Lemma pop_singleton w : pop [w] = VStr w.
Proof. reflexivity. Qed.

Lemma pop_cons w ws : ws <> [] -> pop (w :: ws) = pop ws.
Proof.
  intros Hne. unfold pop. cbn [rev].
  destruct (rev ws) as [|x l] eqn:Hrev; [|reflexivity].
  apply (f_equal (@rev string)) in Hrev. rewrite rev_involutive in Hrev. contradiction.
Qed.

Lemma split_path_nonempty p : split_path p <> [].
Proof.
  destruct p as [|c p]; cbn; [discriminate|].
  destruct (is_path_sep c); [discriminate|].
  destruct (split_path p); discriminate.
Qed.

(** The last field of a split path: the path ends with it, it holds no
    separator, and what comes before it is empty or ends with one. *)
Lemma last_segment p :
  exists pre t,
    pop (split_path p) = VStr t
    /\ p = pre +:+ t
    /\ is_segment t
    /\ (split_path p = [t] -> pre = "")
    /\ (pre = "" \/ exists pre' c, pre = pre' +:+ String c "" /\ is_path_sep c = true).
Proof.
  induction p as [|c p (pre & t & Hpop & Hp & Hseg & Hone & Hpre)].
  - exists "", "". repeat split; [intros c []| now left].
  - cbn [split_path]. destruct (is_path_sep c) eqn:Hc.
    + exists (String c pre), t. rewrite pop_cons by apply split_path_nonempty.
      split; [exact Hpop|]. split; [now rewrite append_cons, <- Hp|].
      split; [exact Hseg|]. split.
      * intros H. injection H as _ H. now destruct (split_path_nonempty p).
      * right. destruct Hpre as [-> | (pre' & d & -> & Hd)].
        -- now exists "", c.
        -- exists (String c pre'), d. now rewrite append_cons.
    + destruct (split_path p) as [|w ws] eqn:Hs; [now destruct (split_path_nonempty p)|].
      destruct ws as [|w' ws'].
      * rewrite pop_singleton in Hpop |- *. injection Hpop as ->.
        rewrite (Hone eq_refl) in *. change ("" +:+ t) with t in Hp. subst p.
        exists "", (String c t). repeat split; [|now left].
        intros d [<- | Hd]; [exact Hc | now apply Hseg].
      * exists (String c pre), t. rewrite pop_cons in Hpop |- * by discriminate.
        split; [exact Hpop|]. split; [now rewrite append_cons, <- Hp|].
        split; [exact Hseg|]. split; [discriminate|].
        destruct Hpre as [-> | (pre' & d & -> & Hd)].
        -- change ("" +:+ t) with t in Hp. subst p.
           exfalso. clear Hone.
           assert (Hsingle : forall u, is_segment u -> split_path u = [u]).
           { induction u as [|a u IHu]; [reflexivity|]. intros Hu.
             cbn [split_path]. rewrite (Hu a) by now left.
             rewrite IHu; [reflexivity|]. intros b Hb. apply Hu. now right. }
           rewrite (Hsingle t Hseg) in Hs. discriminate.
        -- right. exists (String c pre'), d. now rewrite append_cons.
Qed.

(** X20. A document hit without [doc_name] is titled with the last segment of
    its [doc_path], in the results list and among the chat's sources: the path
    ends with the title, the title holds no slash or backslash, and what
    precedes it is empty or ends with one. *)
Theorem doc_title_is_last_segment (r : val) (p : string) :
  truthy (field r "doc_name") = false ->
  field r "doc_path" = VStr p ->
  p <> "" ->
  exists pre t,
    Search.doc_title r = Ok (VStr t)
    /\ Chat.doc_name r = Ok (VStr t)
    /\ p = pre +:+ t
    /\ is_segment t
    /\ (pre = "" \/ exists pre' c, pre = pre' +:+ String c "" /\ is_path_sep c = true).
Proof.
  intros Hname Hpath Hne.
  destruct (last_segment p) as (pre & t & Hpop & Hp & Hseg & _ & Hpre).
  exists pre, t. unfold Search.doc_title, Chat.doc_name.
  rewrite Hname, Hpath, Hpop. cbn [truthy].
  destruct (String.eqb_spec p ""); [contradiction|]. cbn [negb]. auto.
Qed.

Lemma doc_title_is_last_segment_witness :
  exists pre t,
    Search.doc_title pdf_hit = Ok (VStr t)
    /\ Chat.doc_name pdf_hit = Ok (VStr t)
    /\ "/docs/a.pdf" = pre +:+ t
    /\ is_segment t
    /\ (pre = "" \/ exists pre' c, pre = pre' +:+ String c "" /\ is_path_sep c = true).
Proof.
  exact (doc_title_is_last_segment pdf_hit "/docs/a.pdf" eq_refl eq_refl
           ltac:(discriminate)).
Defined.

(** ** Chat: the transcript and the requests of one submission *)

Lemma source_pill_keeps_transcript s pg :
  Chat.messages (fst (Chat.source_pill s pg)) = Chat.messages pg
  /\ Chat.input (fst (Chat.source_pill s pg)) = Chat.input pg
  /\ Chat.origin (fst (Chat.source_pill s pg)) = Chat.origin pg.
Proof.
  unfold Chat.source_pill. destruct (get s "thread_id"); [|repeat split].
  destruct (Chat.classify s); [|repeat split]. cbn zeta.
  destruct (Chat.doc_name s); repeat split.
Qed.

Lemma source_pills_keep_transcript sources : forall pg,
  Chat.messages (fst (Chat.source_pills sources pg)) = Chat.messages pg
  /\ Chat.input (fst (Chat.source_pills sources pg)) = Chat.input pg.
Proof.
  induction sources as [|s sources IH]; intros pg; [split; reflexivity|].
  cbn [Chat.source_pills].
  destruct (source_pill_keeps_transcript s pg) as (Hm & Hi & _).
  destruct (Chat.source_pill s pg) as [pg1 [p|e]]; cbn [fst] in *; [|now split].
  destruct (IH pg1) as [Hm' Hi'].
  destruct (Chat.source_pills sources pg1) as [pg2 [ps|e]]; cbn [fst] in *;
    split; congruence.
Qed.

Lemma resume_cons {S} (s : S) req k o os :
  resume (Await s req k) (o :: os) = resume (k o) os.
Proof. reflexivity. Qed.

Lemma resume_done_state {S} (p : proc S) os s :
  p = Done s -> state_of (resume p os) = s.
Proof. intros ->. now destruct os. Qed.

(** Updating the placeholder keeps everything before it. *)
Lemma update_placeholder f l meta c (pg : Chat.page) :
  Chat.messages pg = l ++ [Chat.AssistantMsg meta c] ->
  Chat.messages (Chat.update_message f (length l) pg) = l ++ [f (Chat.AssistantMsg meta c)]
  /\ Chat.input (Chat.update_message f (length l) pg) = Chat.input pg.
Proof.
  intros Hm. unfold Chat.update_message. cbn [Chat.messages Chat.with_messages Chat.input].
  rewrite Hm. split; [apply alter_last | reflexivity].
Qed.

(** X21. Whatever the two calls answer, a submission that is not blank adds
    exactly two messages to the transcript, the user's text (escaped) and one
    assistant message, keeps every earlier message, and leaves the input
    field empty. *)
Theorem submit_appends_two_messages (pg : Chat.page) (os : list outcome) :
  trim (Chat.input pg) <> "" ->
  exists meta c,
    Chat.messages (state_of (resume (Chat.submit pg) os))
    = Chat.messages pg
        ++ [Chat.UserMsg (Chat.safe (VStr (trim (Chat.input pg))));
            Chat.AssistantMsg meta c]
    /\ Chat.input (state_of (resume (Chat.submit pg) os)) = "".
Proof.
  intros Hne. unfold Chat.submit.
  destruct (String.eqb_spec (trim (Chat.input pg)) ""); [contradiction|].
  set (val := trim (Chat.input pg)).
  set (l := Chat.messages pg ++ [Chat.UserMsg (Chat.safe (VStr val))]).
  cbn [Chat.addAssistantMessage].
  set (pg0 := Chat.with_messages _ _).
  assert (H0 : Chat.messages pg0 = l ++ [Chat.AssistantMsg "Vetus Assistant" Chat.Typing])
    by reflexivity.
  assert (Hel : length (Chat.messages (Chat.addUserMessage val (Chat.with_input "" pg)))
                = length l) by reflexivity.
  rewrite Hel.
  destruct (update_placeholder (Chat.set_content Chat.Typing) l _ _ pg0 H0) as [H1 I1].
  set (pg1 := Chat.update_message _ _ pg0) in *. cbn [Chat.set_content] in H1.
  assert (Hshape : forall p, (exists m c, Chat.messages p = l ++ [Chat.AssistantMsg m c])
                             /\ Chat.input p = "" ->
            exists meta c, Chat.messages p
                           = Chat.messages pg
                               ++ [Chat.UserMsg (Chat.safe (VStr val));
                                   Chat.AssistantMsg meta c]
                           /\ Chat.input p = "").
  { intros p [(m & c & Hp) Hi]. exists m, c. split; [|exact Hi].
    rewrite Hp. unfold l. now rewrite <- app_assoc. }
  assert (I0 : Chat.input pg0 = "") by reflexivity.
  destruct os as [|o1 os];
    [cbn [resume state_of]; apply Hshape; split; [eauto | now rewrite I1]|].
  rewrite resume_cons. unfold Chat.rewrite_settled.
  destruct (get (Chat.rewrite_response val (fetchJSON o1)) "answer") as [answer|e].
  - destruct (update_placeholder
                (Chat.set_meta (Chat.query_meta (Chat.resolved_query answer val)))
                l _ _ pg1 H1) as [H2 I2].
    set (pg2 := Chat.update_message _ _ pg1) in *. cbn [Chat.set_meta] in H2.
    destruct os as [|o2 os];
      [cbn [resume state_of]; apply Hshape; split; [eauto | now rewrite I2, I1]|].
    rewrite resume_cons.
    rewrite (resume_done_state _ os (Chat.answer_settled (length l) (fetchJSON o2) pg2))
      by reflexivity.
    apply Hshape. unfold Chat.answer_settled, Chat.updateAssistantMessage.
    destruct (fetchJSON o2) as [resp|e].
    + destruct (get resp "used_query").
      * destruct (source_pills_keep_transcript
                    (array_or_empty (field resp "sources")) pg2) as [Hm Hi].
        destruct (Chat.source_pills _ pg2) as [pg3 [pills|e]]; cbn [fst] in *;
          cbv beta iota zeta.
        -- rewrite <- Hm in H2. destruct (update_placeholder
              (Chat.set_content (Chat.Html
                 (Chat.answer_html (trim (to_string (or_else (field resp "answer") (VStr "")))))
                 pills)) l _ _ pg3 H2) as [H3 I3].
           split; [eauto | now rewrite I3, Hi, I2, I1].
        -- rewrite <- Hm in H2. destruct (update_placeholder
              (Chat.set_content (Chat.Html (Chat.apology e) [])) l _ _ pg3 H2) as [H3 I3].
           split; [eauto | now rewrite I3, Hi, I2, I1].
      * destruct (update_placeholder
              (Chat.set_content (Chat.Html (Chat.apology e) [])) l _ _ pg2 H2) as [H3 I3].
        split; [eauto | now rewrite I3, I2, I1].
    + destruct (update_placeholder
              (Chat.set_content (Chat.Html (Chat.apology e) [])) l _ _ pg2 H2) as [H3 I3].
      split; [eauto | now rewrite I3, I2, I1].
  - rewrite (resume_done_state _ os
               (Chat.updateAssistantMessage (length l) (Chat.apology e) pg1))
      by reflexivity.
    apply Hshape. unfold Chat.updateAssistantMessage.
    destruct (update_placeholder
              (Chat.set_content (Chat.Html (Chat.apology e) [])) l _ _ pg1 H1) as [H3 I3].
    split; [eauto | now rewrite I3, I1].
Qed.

┄┄┄┄┄┄

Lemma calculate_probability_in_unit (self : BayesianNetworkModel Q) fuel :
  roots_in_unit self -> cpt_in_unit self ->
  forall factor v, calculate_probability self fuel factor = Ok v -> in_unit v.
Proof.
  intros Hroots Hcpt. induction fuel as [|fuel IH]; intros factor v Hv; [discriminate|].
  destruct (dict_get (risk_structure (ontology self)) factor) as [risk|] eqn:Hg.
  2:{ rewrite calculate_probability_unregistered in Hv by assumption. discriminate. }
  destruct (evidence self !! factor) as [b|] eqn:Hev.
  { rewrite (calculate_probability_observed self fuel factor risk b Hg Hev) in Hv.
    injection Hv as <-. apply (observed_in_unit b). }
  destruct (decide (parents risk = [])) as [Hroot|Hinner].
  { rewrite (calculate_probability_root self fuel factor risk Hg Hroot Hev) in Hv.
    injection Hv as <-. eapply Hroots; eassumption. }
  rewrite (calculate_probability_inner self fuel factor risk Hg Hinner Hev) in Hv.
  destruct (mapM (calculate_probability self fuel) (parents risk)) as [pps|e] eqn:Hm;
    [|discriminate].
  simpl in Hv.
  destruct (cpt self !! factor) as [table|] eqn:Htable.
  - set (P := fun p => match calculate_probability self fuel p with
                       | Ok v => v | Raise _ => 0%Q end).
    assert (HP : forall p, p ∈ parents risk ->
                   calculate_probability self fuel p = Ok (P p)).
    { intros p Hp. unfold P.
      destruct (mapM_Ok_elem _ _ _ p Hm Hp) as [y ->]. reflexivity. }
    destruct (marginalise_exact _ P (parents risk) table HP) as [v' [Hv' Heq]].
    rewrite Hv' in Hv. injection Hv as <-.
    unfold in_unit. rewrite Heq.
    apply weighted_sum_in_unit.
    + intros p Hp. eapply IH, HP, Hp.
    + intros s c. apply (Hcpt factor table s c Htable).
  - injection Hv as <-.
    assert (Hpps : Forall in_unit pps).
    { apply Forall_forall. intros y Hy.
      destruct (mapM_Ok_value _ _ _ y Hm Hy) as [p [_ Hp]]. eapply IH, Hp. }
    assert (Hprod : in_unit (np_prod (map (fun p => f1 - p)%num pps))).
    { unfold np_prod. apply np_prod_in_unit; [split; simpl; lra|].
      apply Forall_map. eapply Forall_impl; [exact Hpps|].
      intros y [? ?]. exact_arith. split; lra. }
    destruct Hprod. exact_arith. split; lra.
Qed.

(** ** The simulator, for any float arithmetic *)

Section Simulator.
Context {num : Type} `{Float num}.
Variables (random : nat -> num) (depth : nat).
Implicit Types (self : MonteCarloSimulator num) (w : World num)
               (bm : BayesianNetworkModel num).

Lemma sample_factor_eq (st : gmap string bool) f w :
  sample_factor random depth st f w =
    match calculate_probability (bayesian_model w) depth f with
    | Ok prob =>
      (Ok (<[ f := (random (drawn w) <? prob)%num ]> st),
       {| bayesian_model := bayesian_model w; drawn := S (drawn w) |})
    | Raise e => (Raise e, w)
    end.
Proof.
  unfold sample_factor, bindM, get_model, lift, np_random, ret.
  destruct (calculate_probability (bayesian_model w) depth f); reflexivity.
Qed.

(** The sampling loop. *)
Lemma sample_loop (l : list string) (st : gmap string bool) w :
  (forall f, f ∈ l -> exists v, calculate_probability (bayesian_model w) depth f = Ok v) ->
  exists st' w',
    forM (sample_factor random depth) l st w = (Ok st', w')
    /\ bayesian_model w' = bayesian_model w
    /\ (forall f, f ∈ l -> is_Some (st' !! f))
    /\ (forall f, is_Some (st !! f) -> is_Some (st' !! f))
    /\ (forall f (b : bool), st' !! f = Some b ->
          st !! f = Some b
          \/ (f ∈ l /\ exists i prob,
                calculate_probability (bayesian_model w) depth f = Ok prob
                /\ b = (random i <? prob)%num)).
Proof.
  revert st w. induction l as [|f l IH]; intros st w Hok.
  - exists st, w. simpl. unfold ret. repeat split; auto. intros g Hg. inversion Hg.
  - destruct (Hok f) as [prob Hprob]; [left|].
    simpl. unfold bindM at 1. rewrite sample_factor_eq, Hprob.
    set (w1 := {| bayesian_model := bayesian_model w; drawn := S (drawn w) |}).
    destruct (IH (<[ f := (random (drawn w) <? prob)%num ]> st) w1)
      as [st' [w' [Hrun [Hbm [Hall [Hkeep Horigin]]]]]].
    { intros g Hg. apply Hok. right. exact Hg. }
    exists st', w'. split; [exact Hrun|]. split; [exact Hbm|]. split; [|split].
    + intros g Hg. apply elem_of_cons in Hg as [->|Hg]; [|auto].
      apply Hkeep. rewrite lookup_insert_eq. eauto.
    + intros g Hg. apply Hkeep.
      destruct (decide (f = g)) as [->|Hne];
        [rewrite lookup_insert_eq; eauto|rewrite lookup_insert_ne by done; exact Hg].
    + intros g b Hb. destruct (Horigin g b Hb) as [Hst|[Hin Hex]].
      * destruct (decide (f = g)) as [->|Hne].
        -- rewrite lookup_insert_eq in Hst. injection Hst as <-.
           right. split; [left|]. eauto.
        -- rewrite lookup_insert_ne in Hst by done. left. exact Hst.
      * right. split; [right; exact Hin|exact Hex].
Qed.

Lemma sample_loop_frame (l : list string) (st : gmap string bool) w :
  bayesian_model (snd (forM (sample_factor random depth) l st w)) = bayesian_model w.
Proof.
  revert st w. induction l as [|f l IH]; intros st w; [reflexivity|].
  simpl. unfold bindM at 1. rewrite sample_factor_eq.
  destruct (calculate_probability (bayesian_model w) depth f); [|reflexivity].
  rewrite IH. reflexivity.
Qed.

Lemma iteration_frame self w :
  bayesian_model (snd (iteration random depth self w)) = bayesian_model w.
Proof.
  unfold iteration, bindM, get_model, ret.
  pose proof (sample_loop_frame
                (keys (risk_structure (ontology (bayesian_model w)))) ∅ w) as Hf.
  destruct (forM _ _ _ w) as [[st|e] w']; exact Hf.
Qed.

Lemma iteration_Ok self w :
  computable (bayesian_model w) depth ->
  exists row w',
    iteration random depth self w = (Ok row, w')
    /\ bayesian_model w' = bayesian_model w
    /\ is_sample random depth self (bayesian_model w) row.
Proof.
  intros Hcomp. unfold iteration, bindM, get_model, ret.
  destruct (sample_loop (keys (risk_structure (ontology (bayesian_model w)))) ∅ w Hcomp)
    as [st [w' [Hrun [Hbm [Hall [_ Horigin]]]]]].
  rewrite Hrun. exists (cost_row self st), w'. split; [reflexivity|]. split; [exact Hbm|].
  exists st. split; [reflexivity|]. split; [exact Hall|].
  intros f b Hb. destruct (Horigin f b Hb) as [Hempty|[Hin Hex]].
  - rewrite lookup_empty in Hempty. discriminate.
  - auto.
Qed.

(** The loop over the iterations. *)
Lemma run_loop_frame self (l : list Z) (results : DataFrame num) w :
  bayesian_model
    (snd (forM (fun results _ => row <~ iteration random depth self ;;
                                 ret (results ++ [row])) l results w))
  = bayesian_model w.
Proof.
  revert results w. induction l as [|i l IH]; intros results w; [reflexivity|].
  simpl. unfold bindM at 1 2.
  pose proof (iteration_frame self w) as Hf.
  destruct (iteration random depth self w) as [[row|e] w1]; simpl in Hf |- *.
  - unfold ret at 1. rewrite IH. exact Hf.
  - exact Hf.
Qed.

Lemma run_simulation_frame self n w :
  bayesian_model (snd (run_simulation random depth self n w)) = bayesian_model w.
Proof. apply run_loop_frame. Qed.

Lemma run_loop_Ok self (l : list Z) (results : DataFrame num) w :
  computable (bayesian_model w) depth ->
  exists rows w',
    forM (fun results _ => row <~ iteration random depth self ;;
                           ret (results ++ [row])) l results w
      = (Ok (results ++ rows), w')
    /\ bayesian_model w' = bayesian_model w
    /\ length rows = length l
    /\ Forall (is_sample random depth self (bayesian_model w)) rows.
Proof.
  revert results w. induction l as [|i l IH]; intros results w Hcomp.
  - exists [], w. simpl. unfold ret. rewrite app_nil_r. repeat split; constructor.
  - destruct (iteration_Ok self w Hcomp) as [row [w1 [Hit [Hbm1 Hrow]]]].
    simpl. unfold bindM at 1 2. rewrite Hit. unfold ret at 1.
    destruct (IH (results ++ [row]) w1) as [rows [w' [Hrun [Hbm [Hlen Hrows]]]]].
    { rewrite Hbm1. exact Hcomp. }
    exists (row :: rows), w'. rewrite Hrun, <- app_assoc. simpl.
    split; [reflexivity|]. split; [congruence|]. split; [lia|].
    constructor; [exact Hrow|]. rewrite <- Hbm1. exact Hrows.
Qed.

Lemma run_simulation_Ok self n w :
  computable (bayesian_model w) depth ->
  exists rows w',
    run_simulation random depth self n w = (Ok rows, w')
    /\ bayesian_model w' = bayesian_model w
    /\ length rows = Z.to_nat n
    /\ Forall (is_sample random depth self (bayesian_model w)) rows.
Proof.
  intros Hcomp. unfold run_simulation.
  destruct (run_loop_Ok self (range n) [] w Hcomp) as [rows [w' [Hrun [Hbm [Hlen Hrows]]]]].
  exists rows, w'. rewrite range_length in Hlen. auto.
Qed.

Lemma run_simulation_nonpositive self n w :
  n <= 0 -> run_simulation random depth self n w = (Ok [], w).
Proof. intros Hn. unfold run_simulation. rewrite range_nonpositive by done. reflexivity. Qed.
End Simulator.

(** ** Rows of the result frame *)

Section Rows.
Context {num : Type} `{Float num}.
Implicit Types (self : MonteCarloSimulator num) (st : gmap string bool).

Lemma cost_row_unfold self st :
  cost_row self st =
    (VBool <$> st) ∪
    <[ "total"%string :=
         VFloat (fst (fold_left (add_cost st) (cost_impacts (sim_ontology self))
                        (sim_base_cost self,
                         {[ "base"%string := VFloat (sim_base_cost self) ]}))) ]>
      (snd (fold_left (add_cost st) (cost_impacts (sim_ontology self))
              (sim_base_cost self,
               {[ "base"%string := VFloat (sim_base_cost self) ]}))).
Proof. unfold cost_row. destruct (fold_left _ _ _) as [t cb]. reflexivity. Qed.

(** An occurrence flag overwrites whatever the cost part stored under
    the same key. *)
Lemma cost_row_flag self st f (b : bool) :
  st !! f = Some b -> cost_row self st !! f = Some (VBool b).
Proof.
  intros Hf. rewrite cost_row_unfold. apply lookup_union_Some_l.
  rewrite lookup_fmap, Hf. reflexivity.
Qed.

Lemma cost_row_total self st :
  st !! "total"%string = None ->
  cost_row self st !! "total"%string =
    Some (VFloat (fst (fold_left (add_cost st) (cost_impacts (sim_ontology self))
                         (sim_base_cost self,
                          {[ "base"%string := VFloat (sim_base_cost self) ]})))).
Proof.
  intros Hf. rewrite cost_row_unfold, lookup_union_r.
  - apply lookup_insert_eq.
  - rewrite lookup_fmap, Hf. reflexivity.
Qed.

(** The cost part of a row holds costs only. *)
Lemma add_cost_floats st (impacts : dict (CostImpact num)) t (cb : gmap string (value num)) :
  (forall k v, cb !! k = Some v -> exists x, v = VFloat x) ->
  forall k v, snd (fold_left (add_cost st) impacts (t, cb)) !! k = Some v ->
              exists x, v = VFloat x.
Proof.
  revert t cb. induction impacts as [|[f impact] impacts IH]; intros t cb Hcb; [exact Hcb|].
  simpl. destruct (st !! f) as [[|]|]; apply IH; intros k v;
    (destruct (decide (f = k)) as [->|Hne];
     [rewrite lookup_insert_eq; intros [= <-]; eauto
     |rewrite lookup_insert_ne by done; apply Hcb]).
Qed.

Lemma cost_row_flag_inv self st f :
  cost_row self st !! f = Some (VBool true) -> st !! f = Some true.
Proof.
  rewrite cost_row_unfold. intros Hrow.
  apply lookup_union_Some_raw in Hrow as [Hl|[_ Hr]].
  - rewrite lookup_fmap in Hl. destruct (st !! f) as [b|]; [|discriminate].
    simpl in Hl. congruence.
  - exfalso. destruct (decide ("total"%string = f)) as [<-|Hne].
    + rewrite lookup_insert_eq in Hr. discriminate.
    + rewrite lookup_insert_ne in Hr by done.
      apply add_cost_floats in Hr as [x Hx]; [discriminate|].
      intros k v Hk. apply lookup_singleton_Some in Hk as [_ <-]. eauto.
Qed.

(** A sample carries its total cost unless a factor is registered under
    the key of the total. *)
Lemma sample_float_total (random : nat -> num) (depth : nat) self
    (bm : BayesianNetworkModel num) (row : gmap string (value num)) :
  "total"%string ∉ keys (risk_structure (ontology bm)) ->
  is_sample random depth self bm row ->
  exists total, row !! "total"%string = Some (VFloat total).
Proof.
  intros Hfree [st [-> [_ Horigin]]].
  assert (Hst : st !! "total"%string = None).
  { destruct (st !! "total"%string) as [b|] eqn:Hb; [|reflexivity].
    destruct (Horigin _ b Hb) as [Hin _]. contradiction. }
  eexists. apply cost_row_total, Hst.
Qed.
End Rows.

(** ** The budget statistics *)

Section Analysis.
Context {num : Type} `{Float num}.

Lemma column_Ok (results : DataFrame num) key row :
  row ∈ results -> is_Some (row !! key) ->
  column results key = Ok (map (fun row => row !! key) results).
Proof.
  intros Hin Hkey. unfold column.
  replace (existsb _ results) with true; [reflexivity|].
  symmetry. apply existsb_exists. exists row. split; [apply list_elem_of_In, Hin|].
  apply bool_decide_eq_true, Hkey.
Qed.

┄┄┄┄┄┄

> _PROBLEM TO SOLVE_
Nothing but a number is asked for: how many lines of the records contain the word "pose"?

> _YOUR RESPONSE_
2